Dáil debates

Wednesday, 2 December 2020

Pay for Student Nurses and Midwives: Motion [Private Members]

 

10:50 am

Photo of Donnchadh Ó LaoghaireDonnchadh Ó Laoghaire (Cork South Central, Sinn Fein) | Oireachtas source

If nurses could be paid in applause and lip service, they would be truly wealthy. The fact is that they cannot. Lip service and applause does not put food on the table, clothe a family or pay the rent. We can call them heroes and thank them for all the wonderful work they do. Unless progress is made on these issues, however, then they are entitled to feel aggrieved.

The allowances some student nurses get vary wildly depending on their university, college or hospital. One nurse got in contact with us to say that her placement in St. Vincent's hospital was €22.70 a week, 62 cent per hour worked. It does not even remotely cover her transport costs, not to mind enough to keep herself.

11 o’clock

In the final year of a nursing qualification, student nurses must go on a paid internship. The wage of that internship stood last year at €14 per hour, matching that of the healthcare assistant role. This year the wage has reduced. In the year of Covid-19 it has reduced to €9.48, which is below the minimum wage. One student has been in contact with us to say that:

We are not just students, we are fully integrated into our placements, and despite being a student every patient that I have ever met has called me 'nurse'. One can be sure that this is replicated right across the system. To my patient I am more than just a student, but to our Government I am no more than that.
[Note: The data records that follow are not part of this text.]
(** C10 as stated fails without a session: the same falsy [threadId] on an
    anonymous request is answered 401, not 400. *)
Lemma falsy_threadId_anonymous_401 :
  Js.ToBoolean
    (Number (platform := Fixture.quiet) (threadId (requestBody Fixture.anonymous))) = false /\
  exists (r : Response) (w' : World),
    ChatAi.POST (platform := Fixture.quiet) Fixture.rt_demo Fixture.anonymous Fixture.w0
      = (Returned r, w') /\
    status r = 401%Z /\ status r <> 400%Z.
Proof.
  split; [reflexivity|]. eexists _, _. split; [reflexivity|]. split; [reflexivity|discriminate].
Qed.

(** On a body of the declared type, a request that passes the field
    check and names a thread the caller does not own is answered 403. *)
Lemma POST_foreign_403 {platform : Platform} (rt : Env.Runtime)
    (request : Request) (w w1 : World) (session : option Session) (uid : string) (z : Z) :
  api_getSession rt request w = (Returned session, w1) ->
  session_user_id session = Some uid ->
  Number (threadId (requestBody request)) = Js.Num z ->
  z <> 0%Z ->
  default [] (messages (requestBody request)) <> [] ->
  (forall t, In t (chat_threads (db w)) -> Thread.id t = z -> Thread.user_id t <> uid) ->
  exists (r : Response) (w2 : World),
    ChatAi.POST rt request w = (Returned r, w2) /\
    status r = 403%Z /\
    db w2 = db w /\
    added w1 w2 [EvQuery "chat_threads"].
Proof.
  intros Hs Hu Hnum Hz Hmsgs Hforeign.
  destruct (api_getSession_inv rt request w w1 session Hs) as (_ & Hdb & _ & _).
  exists (errorResponse 403 "Forbidden"), (record (EvQuery "chat_threads") w1).
  repeat split; trivial.
  unfold ChatAi.POST. rewrite (bind_returned _ _ _ _ _ Hs), Hu. cbv zeta.
  rewrite Hnum. cbn [Js.ToBoolean].
  replace (z =? 0)%Z with false by (symmetry; now apply Z.eqb_neq).
  destruct (default [] (messages (requestBody request))) as [|m ms] eqn:Hm; [easy|].
  cbn [negb orb length Nat.eqb].
  rewrite (bind_returned _ _ _ _ _ (findFirst_run _ w1)). cbn [db record]. rewrite Hdb.
  destruct (List.find _ (chat_threads (db w))) as [t|] eqn:Hfind; [|reflexivity].
  apply find_some in Hfind as [Hin Hid]. cbn in Hid. apply Z.eqb_eq in Hid.
  specialize (Hforeign t Hin Hid).
  replace (String.eqb (Thread.user_id t) uid) with false
    by (symmetry; now apply String.eqb_neq).
  reflexivity.
Qed.

(** ** Requests as they arrive *)

Lemma int4b_int4 (z : Z) : int4b z = true <-> int4 z.
Proof. unfold int4b, int4. rewrite andb_true_iff, Z.leb_le, Z.ltb_lt. tauto. Qed.


(** On a body that is not [null] and a thread id of the column's type,
    the handler is [POST] on the declared body. *)
Lemma receive_POST {platform : Platform} (rt : Env.Runtime) (i : Incoming) (w : World) :
  parsed i <> JsonNull ->
  (forall z, Number (threadId (requestBody (declared i))) = Js.Num z -> int4 z) ->
  ChatAi.receive rt i w = ChatAi.POST rt (declared i) w.
Proof.
  intros Hnull Hfits. unfold ChatAi.receive, ChatAi.POST. cbv zeta.
  remember (declared i) as request eqn:Hrequest. clear Hrequest.
  destruct (api_getSession rt request w) as [[session|e] w1] eqn:Hs;
    [|now rewrite !(bind_thrown _ _ _ _ _ Hs)].
  rewrite !(bind_returned _ _ _ _ _ Hs).
  destruct (session_user_id session) as [uid|]; [|reflexivity].
  assert (Hrest : forall rest : M Response,
            match parsed i with
            | JsonNull => throw (typeError "threadId")
            | _ => rest
            end = rest) by (intros rest; now destruct (parsed i)).
  rewrite Hrest. clear Hrest.
  destruct (Number (threadId (requestBody request))) as [|z] eqn:Hn; [reflexivity|].
  destruct (negb _ || _); [reflexivity|].
  unfold findThread. now rewrite (proj2 (int4b_int4 z) (Hfits z eq_refl)).
Qed.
Nurses are leaving the country when they graduate and this is another thing. Aside from the rights and wrongs of this, which are profound and very obvious, there is the foolishness of this. There is a global shortage of nurses, and Ireland has some of the best qualified nurses in the world. They are of a very high standard. Is it any wonder that they are going to the Middle East, Australia, Canada or wherever they are going at this time when they are treated this way? Not only is this profoundly wrong and not only is this making it far more difficult for people from a background where they do not have money to try to qualify as a nurse, it is profoundly foolish and stupid. It is costing us in the long run. We are losing some of the best nurses in the world because we are treating them poorly and we show them no gratitude. Is it any wonder that they are not staying here? We need to address that for the nurses and for their families, and we need to address it for everyone in this country too.